It's perhaps ironic that the song Just Like a Pill by P!nk was one of my favorite songs to run to during the winter of 2002/2003. The upbeat tempo combined with the lyrics were just so awesome to run to. I'm sure P!nk didn't intend for this to be a "running song", but for me, every time Just Like a Pill came on the radio that winter, I felt this rush of adrenaline and got this endorphin high that helped me push through my workouts despite below freezing conditions. My running got better and better. I set a few 5k personal records that winter. I reached two of my three goals for the Lockport Y-10 in February 2003 -- clinching my age group and finishing in the top 10 for all the women in Buffalo's toughest 10 mile race.
A month later, everything started to change. My foot cramped up, my neck went into spasm, and my body started to tremor. As I traveled from doctor to doctor, I realized no one knew what they were doing. Just Like a Pill took on a whole new meaning, and it wasn't positive or upbeat. No one was making me better. Doctors were pushing pain medications that didn't work. A neurologist put me on steroids and Betaseron for my "multiple sclerosis". I got so sick from the treatments, and I felt like no one cared.
No one was making me feel better... everyone just kept making me ill... I wasn't crazy; I just had dystonia. I was finally properly diagnosed in December 2004. But to this day, no one knows what dystonia is. It's "m!ssundaztood".
Now, nearly 11 years later, I am still "m!ssundaztood". I can't explain what's going on with my brain and my body and the brightest medical minds can only theorize and speculate each individual case as no two people with dystonia are alike.
Coincidentally, there is literally a pill that makes me ill. Unfortunately, it is one of the only pills that helps my dystonia. Klonopin slows down brain chemical activity. Some side effects of Klonopin are sedation, dizziness, weakness, unsteadiness, depression, loss of orientation, headache, and sleep disturbances. I have been on klonpoin for nearly 10 years and experience all of these symptoms along with grogginess and anger. Here's a YouTube clip regarding Stevie Nicks' dependency on Klonopin, prescribed by her doctor. She describes it as "more deadly than coke".
I'm not myself while on Klonopin. I think I function about 60% cognitively in comparison to where I was when I was 20 years old. I get so sleepy and lack creativity. I'm "m!ssundaztood" by so many regardless of whether it's the dystonia, the drugs or a combination of both.
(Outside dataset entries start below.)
(** * social-sentiment: the feed annotation pipeline and its two caches

    A shallow embedding of [src/content_script.js] (the script injected in
    the page) and [src/background.js] (the service worker), with the
    properties of the annotation pipeline stated over it.

    Conventions of the embedding.

    - A JavaScript number is a rational ([Q]).  Payload numbers come out of
      [JSON.parse], which yields no NaN; a number that is absent
      ([undefined] coerced by an operator) is [None].  Products and
      comparisons are exact: the rounding of IEEE-754 doubles is not
      modelled.
    - A string is a [string]; one character stands for one code unit.  Case
      mapping and trimming are the ASCII ones.
    - An object of a payload is seen through the two properties the scripts
      read, [label] and [score]; see [JS.value].
    - A DOM node is a tree; a JavaScript reference to a node is the position
      of the node in the tree, and a mutation through the reference rewrites
      the tree at that position.
    - [Map] objects are finite maps ([gmap]); the order of insertion, which
      the scripts never observe, is not kept.
    - Asynchronous code is cut at its suspension points: the part that runs
      when a function is called, and the part that runs when the callback or
      the promise is settled, are separate functions over an explicit state.
    - Time ([Date.now()]) is an integer number of milliseconds, passed in. *)

From Stdlib Require Import ZArith QArith Qround String Ascii List Lia.
From stdpp Require Import base option list strings gmap pretty.

#[local] Set Warnings "-register-all".
#[local] Open Scope string_scope.
#[local] Open Scope list_scope.
#[local] Open Scope Z_scope.

(** ** JavaScript values and the coercions the scripts rely on *)

Module JS.

(** The values a parsed JSON payload is made of.  An object is recorded
    through the two properties the scripts ever read from one: [label], any
    value ([VUndefined] when the property is absent), and [score], [Some q]
    when the property is a number and [None] when it is absent or is not a
    number. *)
Inductive value :=
| VUndefined
| VNull
| VBool (b : bool)
| VNum (n : Q)
| VStr (s : string)
| VArr (items : list value)
| VObj (label : value) (score : option Q).

(** How a statement ends: normally, or by an exception that leaves the
    function; both carry the state reached. *)
Inductive completion (A : Type) :=
| Normal (a : A)
| Throw (a : A).
Arguments Normal {A} a.
Arguments Throw {A} a.

Definition state_of {A} (c : completion A) : A :=
  match c with Normal a | Throw a => a end.

Definition cmap {A B} (f : A -> B) (c : completion A) : completion B :=
  match c with Normal a => Normal (f a) | Throw a => Throw (f a) end.

Definition is_normal {A} (c : completion A) : bool :=
  match c with Normal _ => true | Throw _ => false end.

(** [Array.isArray(v)] *)
Definition isArray (v : value) : bool :=
  match v with VArr _ => true | _ => false end.

(** [v === null || v === undefined]: reading a property of such a value
    raises a TypeError. *)
Definition nullish (v : value) : bool :=
  match v with VUndefined | VNull => true | _ => false end.

(** ToBoolean *)
Definition truthy (v : value) : bool :=
  match v with
  | VUndefined | VNull => false
  | VBool b => b
  | VNum n => negb (Qeq_bool n 0)
  | VStr s => negb (String.eqb s "")
  | VArr _ | VObj _ _ => true
  end.

(** [v.score] and [v.label] for a value that is not nullish: primitives and
    arrays have no such property. *)
Definition get_score (v : value) : option Q :=
  match v with VObj _ s => s | _ => None end.

Definition get_label (v : value) : value :=
  match v with VObj l _ => l | _ => VUndefined end.

(** [typeof v.score === 'number'] *)
Definition has_numeric_score (v : value) : bool :=
  match get_score v with Some _ => true | None => false end.

(** [x > y] on numbers; a comparison with an absent operand is false. *)
Definition Qgtb (x y : Q) : bool := negb (Qle_bool x y).

Definition gt (x y : option Q) : bool :=
  match x, y with
  | Some p, Some q => Qgtb p q
  | _, _ => false
  end.

(** [Number(x) || 0] *)
Definition number_or_zero (x : option Q) : Q :=
  match x with
  | Some q => if Qeq_bool q 0 then 0%Q else q
  | None => 0%Q
  end.

(** [Math.round]: the nearest integer, a half rounded up. *)
Definition Math_round (q : Q) : Z := Qfloor (q + (1 # 2))%Q.

(** Digits of the fractional part [num / den], at most [fuel] of them. *)
Fixpoint frac_digits (fuel : nat) (num den : Z) : string :=
  match fuel with
  | O => ""
  | S fuel' =>
      if (num =? 0)%Z then ""
      else pretty ((num * 10) / den) +:+ frac_digits fuel' ((num * 10) mod den) den
  end.

(** Number to string: an integer prints as its decimal digits, another
    number as its decimal expansion (up to 20 digits after the point; the
    exponent notation of very large and very small numbers is not
    modelled). *)
Definition Number_toString (q : Q) : string :=
  let n := Qnum q in
  let d := Zpos (Qden q) in
  if (n mod d =? 0)%Z then pretty (n / d)
  else
    let a := Z.abs n in
    (if (n <? 0)%Z then "-" else "") +:+ pretty (a / d) +:+ "." +:+
    frac_digits 20 (a mod d) d.

(** [`${n}`] for the result of an arithmetic expression: ["NaN"] when an
    operand was absent. *)
Definition show_int (n : option Z) : string :=
  match n with Some z => pretty z | None => "NaN" end.

(** [Array.prototype.join] *)
Fixpoint join (sep : string) (l : list string) : string :=
  match l with
  | [] => ""
  | [x] => x
  | x :: r => x +:+ sep +:+ join sep r
  end.

(** [String(v)] *)
Fixpoint ToString (v : value) : string :=
  match v with
  | VUndefined => "undefined"
  | VNull => "null"
  | VBool true => "true"
  | VBool false => "false"
  | VNum n => Number_toString n
  | VStr s => s
  | VArr items =>
      join "," (List.map (fun x => if nullish x then "" else ToString x) items)
  | VObj _ _ => "[object Object]"
  end.

Definition lower_ascii (c : ascii) : ascii :=
  let n := nat_of_ascii c in
  if (65 <=? n)%nat && (n <=? 90)%nat then ascii_of_nat (n + 32) else c.

Definition upper_ascii (c : ascii) : ascii :=
  let n := nat_of_ascii c in
  if (97 <=? n)%nat && (n <=? 122)%nat then ascii_of_nat (n - 32) else c.

Fixpoint map_string (f : ascii -> ascii) (s : string) : string :=
  match s with
  | EmptyString => EmptyString
  | String c r => String (f c) (map_string f r)
  end.

Definition toLowerCase : string -> string := map_string lower_ascii.
Definition toUpperCase : string -> string := map_string upper_ascii.

Definition is_space (c : ascii) : bool :=
  let n := nat_of_ascii c in
  (n =? 32)%nat || ((9 <=? n)%nat && (n <=? 13)%nat).

Definition is_digit (c : ascii) : bool :=
  let n := nat_of_ascii c in (48 <=? n)%nat && (n <=? 57)%nat.

Fixpoint existsb_string (f : ascii -> bool) (s : string) : bool :=
  match s with
  | EmptyString => false
  | String c r => f c || existsb_string f r
  end.

Fixpoint trimStart (s : string) : string :=
  match s with
  | String c r => if is_space c then trimStart r else s
  | EmptyString => EmptyString
  end.

Fixpoint trimEnd (s : string) : string :=
  match s with
  | EmptyString => EmptyString
  | String c r =>
      match trimEnd r with
      | EmptyString => if is_space c then EmptyString else String c EmptyString
      | r' => String c r'
      end
  end.

(** [s.trim()] *)
Definition trim (s : string) : string := trimEnd (trimStart s).

(** [s.slice(0, n)] *)
Definition slice0 (n : nat) (s : string) : string := substring 0 n s.

(** [s.includes(sub)] *)
Fixpoint includes (sub s : string) : bool :=
  String.prefix sub s ||
  match s with
  | EmptyString => false
  | String _ r => includes sub r
  end.

(** [arr.reduce(f, init)] for a callback that may throw: [None] when it
    does. *)
Fixpoint reduce {A B} (f : A -> B -> option A) (l : list B) (acc : A) : option A :=
  match l with
  | [] => Some acc
  | b :: r => match f acc b with Some acc' => reduce f r acc' | None => None end
  end.

(** [arr.flat()]: the elements that are arrays are replaced by their
    elements, one level deep. *)
Fixpoint flat (l : list value) : list value :=
  match l with
  | [] => []
  | VArr xs :: r => xs ++ flat r
  | x :: r => x :: flat r
  end.

(** [arr.sort(cmp)] for a consistent comparator: the stable sort, [a] staying
    before [b] unless [cmp a b > 0]. *)
Fixpoint sort_insert {A} (cmp : A -> A -> Q) (x : A) (l : list A) : list A :=
  match l with
  | [] => [x]
  | y :: r => if Qgtb (cmp x y) 0 then y :: sort_insert cmp x r else x :: y :: r
  end.

Fixpoint sort {A} (cmp : A -> A -> Q) (l : list A) : list A :=
  match l with
  | [] => []
  | x :: r => sort_insert cmp x (sort cmp r)
  end.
A couple of years ago I attended a New Years' party with a bunch of people from Checkers AC. Most of them were my parents age or older. I had trouble making it to midnight. As the crowd dispersed for the evening, a number of people asked me, "Hey, are you coming to our 'resolution run' tomorrow morning?" I laughed -- were they kidding? I was beat -- weren't they? Looking back, they were serious. I was in bed the entire next morning. A lot of those folks got a few hours of sleep after a night of drinking and partying, and then went out running the next morning. I was only 28 years old. Runners in their 70's at the party didn't get me... I'm finally understanding that they can't. Dystonia and the drugs like Klonopin rob you of the person who you are.
For the past three years, I've attended the Niagara University President's Ball with my husband and his department. My husband facilitates everything for the people in attendance at our table. It's his job. The ball is held at the Seneca Niagara Casino and is a really great event. I always try to be on my "A-Game", but by the time the dinner and speeches are over, I'm ready to call it a night. I need to head to the hotel room and sleep. The folks at our table understandably want to make the most of the evening by having a few more drinks while heading to the casino. This includes the director of the department, who is in his late 50's and has MS. What do they think when the account manager's wife isn't feeling well? Nate and I retreat to our hotel room. Nate receives text messages from concerned colleagues, "I hope Nicole feels better." It's like I put a damper on the evening every year. I hate what I do to people... but at the same time it's not my fault.
The anxiety depression that dystonia and perhaps klonopin cause is the most difficult thing to deal with. I know there's an intelligent, energetic person inside me, but that person has been dormant for years now. I wish that person would come back to be the person who isn't so difficult to understand... the person who isn't "m!ssundaztood". Eight years ago I ran into an old high school classmate who did not recognize me at all. After jogging his memory a bit, he said, "I remember you! You were a runner; I remember you were really vibrant." Yes... vibrant... that was me a long time ago now. What I would give to have that version of myself back.